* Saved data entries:
Lemma mark_subtree_closed_returns n i p : tame p → (i < length g)%nat → (N ≤ n + h i)%nat →
  ∃ p' r, mark_subtree_closed junk n now i p = Some (p', r) ∧ tame p'.
Proof.
  revert i p. induction n as [|n IH]; intros i p Ht Hi Hn.
  { destruct (tame_lookup _ i (proj1 Ht) Hi) as (o & _ & _ & Hlt & _). lia. }
  assert (∀ q (b : bool), tame q → ∃ p' (r : bool), (let! p := reactivate junk (Datatypes.S n) now i q in Some (p, b)) = Some (p', r) ∧ tame p') as Hre.
  { intros q b Hq. destruct (reactivate_returns (Datatypes.S n) i q Hq Hi Hn) as (q' & -> & Hq'). cbn. by eexists _, _. }
  destruct (tame_lookup _ i (proj1 Ht) Hi) as (o & Ho & Hs & Hlt & Hd & _). cbn [mark_subtree_closed]. rewrite Ho. cbn [mbind option_bind].
  destruct (subtree_closed o); [destruct (ready_open _ _); [by apply Hre|by eexists _, _]|].
  destruct (negb (all_of _ _ _)); [by eexists _, _|]. destruct (opening o); [by eexists _, _|]. destruct (_ && _).
  { destruct (decay_ o); [|by eexists _, _]. destruct (deactivate_returns i Plain p Ht Hi) as (q & -> & Hq). by eexists _, _. }
  edestruct (each_returns (λ a : proc * bool, tame a.1)) as ([p1 r1] & E & Hp1); [| |cbn in E; rewrite E; cbn [mbind option_bind]].
  - cbn. by apply (tame_set p i o).
  - intros d [q rq] Hin Hq. destruct (Hd d Hin) as [Hdl Hdh]. destruct (IH d q Hq Hdl ltac:(lia)) as (q' & r' & -> & Hq').
    cbn. eexists. by split.
  - cbn in Hp1. destruct (tame_lookup _ i (proj1 Hp1) Hi) as (o1 & Ho1 & _). rewrite Ho1. cbn [mbind option_bind].
    destruct (ready_open _ _); [by apply Hre|by eexists _, _].
Qed.

Lemma close_if_ready_returns why i p : tame p → (i < length g)%nat → ∃ p', close_if_ready why i p = Some p' ∧ tame p'.
Proof.
  intros Ht Hi. unfold close_if_ready. destruct (tame_lookup _ i (proj1 Ht) Hi) as (o & Ho & _). rewrite Ho. cbn.
  destruct (ready_close _ _); [by apply deactivate_returns|by exists p].
Qed.

Lemma open_if_ready_returns fuel i p : tame p → (i < length g)%nat → (N ≤ fuel + h i)%nat → ∃ p', open_if_ready fuel i p = Some p' ∧ tame p'.
Proof.
  intros Ht Hi Hn. unfold open_if_ready. destruct (tame_lookup _ i (proj1 Ht) Hi) as (o & Ho & _). rewrite Ho. cbn.
  destruct (ready_open _ _); [by apply activate_returns|by exists p].
Qed.

Lemma decay_returns n i p : tame p → (i < length g)%nat → (h i < n)%nat → ∃ p', decay n i p = Some p' ∧ tame p'.
Proof.
  revert i p. induction n as [|n IH]; intros i p Ht Hi Hn; [lia|]. cbn.
  destruct (tame_lookup _ i (proj1 Ht) Hi) as (o & Ho & Hs & _ & _ & Hr). rewrite Ho. cbn. destruct (subtree_closed o); [by exists p|].
  destruct (each_returns tame (decay n) (rdepends o) (on_objects (<[i := set_decay true o]> (objects p)) p)) as (p1 & E & Hp1).
  - by apply (tame_set p i o).
  - intros d q Hin Hq. destruct (Hr d Hin) as [Hl Hh]. apply IH; [done|done|lia].
  - rewrite E. cbn. by apply (close_if_ready_returns DecayedLeaf i p1).
Qed.

Lemma add_next_returns i p : tame p → (i < length g)%nat → ∃ p', add_next junk i p = Some p' ∧ tame p'.
Proof.
  intros Ht Hi. unfold add_next. destruct (tame_lookup _ i (proj1 Ht) Hi) as (o & Ho & Hs & _). rewrite Ho. cbn.
  destruct (Reopen.pending (reopen o)) eqn:Ep; [|by exists p]. apply pending_add_returns; [done|done|].
  unfold Reopen.pending in Ep. apply negb_true_iff, Z.eqb_neq in Ep. destruct Hs as (_ & _ & [?|?] & _); done.
Qed.
Lemma tame_core p p' : objects p' = objects p → pending p' = pending p → tame p → tame p'.
Proof. intros E1 E2 [H1 H2]. split; by rewrite ?E1, ?E2. Qed.

Lemma tame_posts cs p : tame p → tame (foldl (λ p c, post_ c p) p cs).
Proof. revert p. induction cs as [|c cs IH]; intros p Hp; [done|]. cbn. by apply IH. Qed.

Lemma close_workers_tame p : tame p → tame (_close_workers p).
Proof.
  intros Hp. unfold _close_workers. destruct (all_closed (workers p)); [done|]. destruct (all_closed (ostate <$> _)); [|done].
  rewrite (foldl_post Exit). by apply tame_posts.
Qed.

Lemma on_state_returns fuel i s os : tame_os os → (i < length g)%nat → (N ≤ fuel)%nat →
  ∃ os' o, on_state fuel os i s now = Some os' ∧ tame_os os' ∧ os' !! i = Some o ∧ sound (reopen o).
Proof.
  intros Hos Hi Hn. unfold on_state. destruct (tame_lookup _ i Hos Hi) as (o & Ho & Hs & _). rewrite Ho. cbn.
  destruct (sound_on_state _ s Hs) as (r & -> & Hr). cbn.
  assert (tame_os (<[i := set_reopen r o]> os)) as Hos1 by by apply (tame_insert os i o).
  assert (∃ os2, (if bool_decide (s ≠ Closed) then mark_subtree_open fuel i (<[i := set_reopen r o]> os)
    else Some (<[i := set_reopen r o]> os)) = Some os2 ∧ tame_os os2) as (os2 & -> & Hos2).
  { case_bool_decide; [|by eexists]. apply mark_subtree_open_returns; [done|done|lia]. }
  cbn. destruct (tame_lookup _ i Hos2 Hi) as (o2 & Ho2 & Hs2 & _). rewrite Ho2. cbn.
  assert (i < length os2)%nat as Hl by by eapply lookup_lt_Some.
  destruct s; eexists _, _; (split; [done|]); try (split; [exact Hos2|split; [exact Ho2|exact Hs2]]).
  all: split; [by apply (tame_insert os2 i o2)|]; split; [by apply list_lookup_insert_eq|done].
Qed.

Lemma update_returns fuel i s p : tame p → (i < length g)%nat → (N ≤ fuel)%nat → ∃ p', update junk fuel now i s p = Some p' ∧ tame p'.
Proof.
  intros Ht Hi Hn. unfold update. destruct (tame_lookup _ i (proj1 Ht) Hi) as (o & Ho & Hs & _). rewrite Ho. cbn [mbind option_bind].
  assert (tame (on_objects (<[i := set_state s o]> (objects p)) p)) as Ht1 by by apply (tame_set p i o).
  assert (∃ p2, (if Reopen.pending (reopen o) then pending_del junk (Reopen.next (reopen o)) i (on_objects (<[i := set_state s o]> (objects p)) p)
    else Some (on_objects (<[i := set_state s o]> (objects p)) p)) = Some p2 ∧ tame p2) as (p2 & -> & Ht2).
  { destruct (Reopen.pending (reopen o)) eqn:Ep; [|by eexists]. apply pending_del_returns; [done|].
    unfold Reopen.pending in Ep. apply negb_true_iff, Z.eqb_neq in Ep. destruct Hs as (_ & _ & [?|?] & _); done. }
  cbn [mbind option_bind]. destruct (on_state_returns fuel i s _ (proj1 Ht2) Hi Hn) as (os & o2 & -> & Hos & Ho2 & _). cbn [mbind option_bind].
  assert (tame (on_objects os p2)) as Ht3 by (split; [done|apply Ht2]).
  change (objects (on_objects os p2)) with os. rewrite Ho2. cbn [mbind option_bind].
  destruct (tame_lookup _ i Hos Hi) as (o3 & Ho3 & _ & Hlt & Hd & Hr). rewrite Ho2 in Ho3. injection Ho3 as <-.
  destruct s; [| | | | |by eexists].
  - destruct (mark_subtree_closed_returns fuel i _ Ht3 Hi ltac:(lia)) as (p4 & r & -> & Ht4). cbn [mbind option_bind].
    assert (∃ p5, (if r && bool_decide (pstate p4 = Active) then Some p4
      else let! p := decay fuel i p4 in each (close_if_ready Plain) (depends o2) p) = Some p5 ∧ tame p5) as (p5 & -> & Ht5).
    { destruct (r && _); [by eexists|]. destruct (decay_returns fuel i p4 Ht4 Hi ltac:(lia)) as (q & -> & Hq). cbn.
      apply each_returns; [done|]. intros d a Hin Ha. apply close_if_ready_returns; [done|by apply Hd]. }
    cbn. eexists. split; [done|]. destruct (pstate p5); try done; by apply close_workers_tame.
  - assert (∃ p5, (if decay_ o2 then close_if_ready Decayed i (on_objects os p2) else Some (on_objects os p2)) = Some p5 ∧ tame p5) as (p5 & -> & Ht5).
    { destruct (decay_ o2); [by apply close_if_ready_returns|by eexists]. }
    cbn. by apply add_next_returns.
  - apply each_returns; [done|]. intros d a Hin Ha. apply open_if_ready_returns; [done|by apply Hr|lia].
  - by apply add_next_returns.
  - by apply deactivate_returns.
Qed.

* Action item: The lines to return begin at the first line of the records and end at the line holding "destruct (subtree_closed o); [destruct"; please return them exactly, including both, and nothing beyond.

* Task response:
Lemma mark_subtree_closed_returns n i p : tame p → (i < length g)%nat → (N ≤ n + h i)%nat →
  ∃ p' r, mark_subtree_closed junk n now i p = Some (p', r) ∧ tame p'.
Proof.
  revert i p. induction n as [|n IH]; intros i p Ht Hi Hn.
  { destruct (tame_lookup _ i (proj1 Ht) Hi) as (o & _ & _ & Hlt & _). lia. }
  assert (∀ q (b : bool), tame q → ∃ p' (r : bool), (let! p := reactivate junk (Datatypes.S n) now i q in Some (p, b)) = Some (p', r) ∧ tame p') as Hre.
  { intros q b Hq. destruct (reactivate_returns (Datatypes.S n) i q Hq Hi Hn) as (q' & -> & Hq'). cbn. by eexists _, _. }
  destruct (tame_lookup _ i (proj1 Ht) Hi) as (o & Ho & Hs & Hlt & Hd & _). cbn [mark_subtree_closed]. rewrite Ho. cbn [mbind option_bind].
  destruct (subtree_closed o); [destruct (ready_open _ _); [by apply Hre|by eexists _, _]|].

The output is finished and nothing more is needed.